Some of the prior themes echo through the final pages. Paul D finds the brightly colored clothes and the ice skates and Beloved’s white dress. Sethe has gone to bed as Baby Suggs did, but she has a quilt of merry colors. Sethe remembers “the thing in him (Paul D) the blessedness that has made him the kind of man who can walk in a house and make the women cry.”
Paul D visits each room of the house looking for Sethe. The climax of this scene comes when he finds her, the resolution when he offers to care for her. “You’re your best thing,” he tells her. He also has a resolution with Denver. She is the first to smile. She is honest about her mother, telling him she’s “not a bit all right.” When he asks if she wants his opinion about Beloved she says, “I don’t. I have my own.” Morrison gives us a glimpse of Denver’s possibilities when a young man asks her to wait up. Paul D sees her face “looking like someone had turned up the as jet.
What I found unusual at this point in the novel is Morrison choice to include more of Paul D’s backstory. The period of time after the Civil War was an extremely violent part of American History and Paul D witnessed this horror. “The Yankees in control left the Rebels out of control.” “In five tries he had not had one permanent success,” but Paul D still cannot “help being astonished by the beauty of this land that was not his.” I especially loved Paul D’s memory of Six-o talking about his thirty-mile woman. “She gather me man. The pieces I am, she gather them and give them back to me in all the right order.

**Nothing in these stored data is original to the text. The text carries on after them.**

(** The place the public key is to be written to, [None] when it is there already. *)
Definition missing_public_key_path (path : FPath) (pk : string) : K (option FPath) :=
  p ← resolve_key_path path;
  r ← attempt (read_to_string p);
  match r with
  | Ok contents =>
      if bool_decide (trim contents = pk) then mret None else kfail PublicKeyMismatch
  | Err (Io NotFound) => mret (Some p)
  | Err e => kfail e
  end.

(** A [TempPath] that goes out of scope removes its file and ignores the outcome. *)
Definition drop_temp (t : FPath) : K unit := attempt (remove_file t);; mret tt.

Definition persist_noclobber (t p : FPath) : K unit :=
  sys intact (fun fs => match tf_persist t p fs with
                        | Ok fs' => Ok (tt, fs')
                        | Err k => Err k
                        end).

Definition publish_public_key (t p : FPath) (pk : string) : K unit :=
  r ← attempt (persist_noclobber t p);
  match r with
  | Ok _ => mret tt
  | Err (Io AlreadyExists) =>
      r ← attempt (missing ← missing_public_key_path p pk;
                   kensure (bool_decide (missing = None)) PublicKeyDisappeared);
      drop_temp t;; of_result r
  | Err e => drop_temp t;; kfail e
  end.

Definition OWNER_READ_WRITE : Z := 384.
(** The mode a file is made with when none is asked for. *)
Definition DEFAULT_FILE_MODE : Z := 438.

(** [write_public_key]; [uuid] is the random part of the temporary name. *)
Definition write_public_key (uuid : string) (path : FPath) (pk : string) (required : bool)
    : K unit :=
  missing ← missing_public_key_path path pk;
  match missing with
  | None => mret tt
  | Some p =>
      let t := with_file_name p (".id_ed25519.pub." +:+ uuid) in
      r ← attempt (create_new os t DEFAULT_FILE_MODE);
      match r with
      | Err e => if required then kfail e else mret tt
      | Ok h =>
          r ← attempt (
            mode ← fstat_mode h;
            (if Z.land mode OWNER_READ_WRITE =? OWNER_READ_WRITE then mret tt
             else fchmod os h (Z.lor mode OWNER_READ_WRITE));;
            write_all h pk;; sync_all h);
          match r with
          | Err e => drop_temp t;; kfail e
          | Ok _ => publish_public_key t p pk
          end
      end
  end.

(** [sign::gen_keypair], draw by draw: a key without [/] and [:] in its public half, or the
    301st. *)
Definition pk_usable (pk : string) : bool :=
  negb (contains_char "/" pk) && negb (contains_char ":" pk).

Fixpoint choose_key (tries : nat) (draw : nat -> SecretKey) (i : nat) : SecretKey :=
  if pk_usable (b64_encode (sk_public (draw i))) then draw i
  else match tries with O => draw i | S tries' => choose_key tries' draw (S i) end.

Definition sk_file : FPath := (false, ["id_ed25519"]).
Definition pub_file : FPath := (false, ["id_ed25519.pub"]).

(** What the process draws from outside: keys and the random file name. *)
Record Chance := mkChance { ch_key : nat -> SecretKey; ch_uuid : string }.

(** [thread::sleep]: a moment in which other processes act. *)
Definition ksleep : K unit := attempt (query (fun _ => Ok tt));; mret tt.

(** The key is read when there is one. *)
Definition load_sk (ch : Chance) (h : nat) : K (string * SecretKey) :=
  set_private_key_permissions h false;;
  contents ← read_handle h;
  match b64_decode (trim contents) with
  | None => kfail MalformedPrivateKey
  | Some b =>
      match sk_from_slice b with
      | None => kfail MalformedPrivateKey
      | Some sk =>
          let pk := b64_encode (sk_public sk) in
          write_public_key (ch_uuid ch) pub_file pk false;;
          mret (pk, sk)
      end
  end.

Definition create_sk (ch : Chance) : K (string * SecretKey) :=
  let sk := choose_key 300 (ch_key ch) 0 in
  let pk := b64_encode (sk_public sk) in
  missing_public_key_path pub_file pk;;
  create_private_key_file sk_file (b64_encode (sk_bytes sk));;
  write_public_key (ch_uuid ch) pub_file pk true;;
  mret (pk, sk).

Definition gen_sk (ch : Chance) (wait : Z) : K (string * SecretKey) :=
  (if 0 <? wait then
     found ← path_exists sk_file;
     if (found : bool) then mret tt else ksleep
   else mret tt);;
  r ← attempt (open_read sk_file);
  match r with
  | Ok h => load_sk ch h
  | Err (Io NotFound) => create_sk ch
  | Err e => kfail e
  end.

(** ** The key the servers ask clients for *)

(** A secret key given as the argument stands for its public half. *)
Definition given_key (key : string) : string * option SecretKey :=
  match b64_decode key with
  | Some b =>
      if (String.length b =? SECRETKEYBYTES)%nat then
        (b64_encode (String.substring (SECRETKEYBYTES / 2) (SECRETKEYBYTES / 2) b),
         sk_from_slice b)
      else (key, None)
  | None => (key, None)
  end.

(** hbbs: without an argument it has a key of its own but asks for none. *)
Definition get_server_sk (ch : Chance) (arg : string) : K (string * option SecretKey) :=
  let '(key, out_sk) := given_key arg in
  if bool_decide (key = "") || bool_decide (key = "-") || bool_decide (key = "_") then
    '(pk, sk) ← gen_sk ch 0;
    mret (if str_nonempty key then pk else key, Some sk)
  else mret (key, out_sk).

(** hbbr. *)
Definition relay_server_sk (ch : Chance) (arg : string) : K string :=
  let key := (given_key arg).1 in
  if bool_decide (key = "-") || bool_decide (key = "_") then
    '(pk, _) ← gen_sk ch 300; mret pk
  else mret key.

End KeyFiles.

In thinking about the impact Morrison’s work has on my own writing–I found the 12-question approach very helpful, especially the questions on gifts, flaws, wants and needs. A frequent criticism of my work is that “what the character wants” is not clearly identified. I don’t always get the characters’ wants and needs out of my head and on the page. I admire Morrison’s skill in making the character’s innermost desires so clear. Another critique of my work is “who is the story about? Who are we supposed to root for?” I am in awe of how each of the characters in Beloved could be considered the main protagonist. Morrison is a master at illustrating the humanity of each character.
Something to strive for.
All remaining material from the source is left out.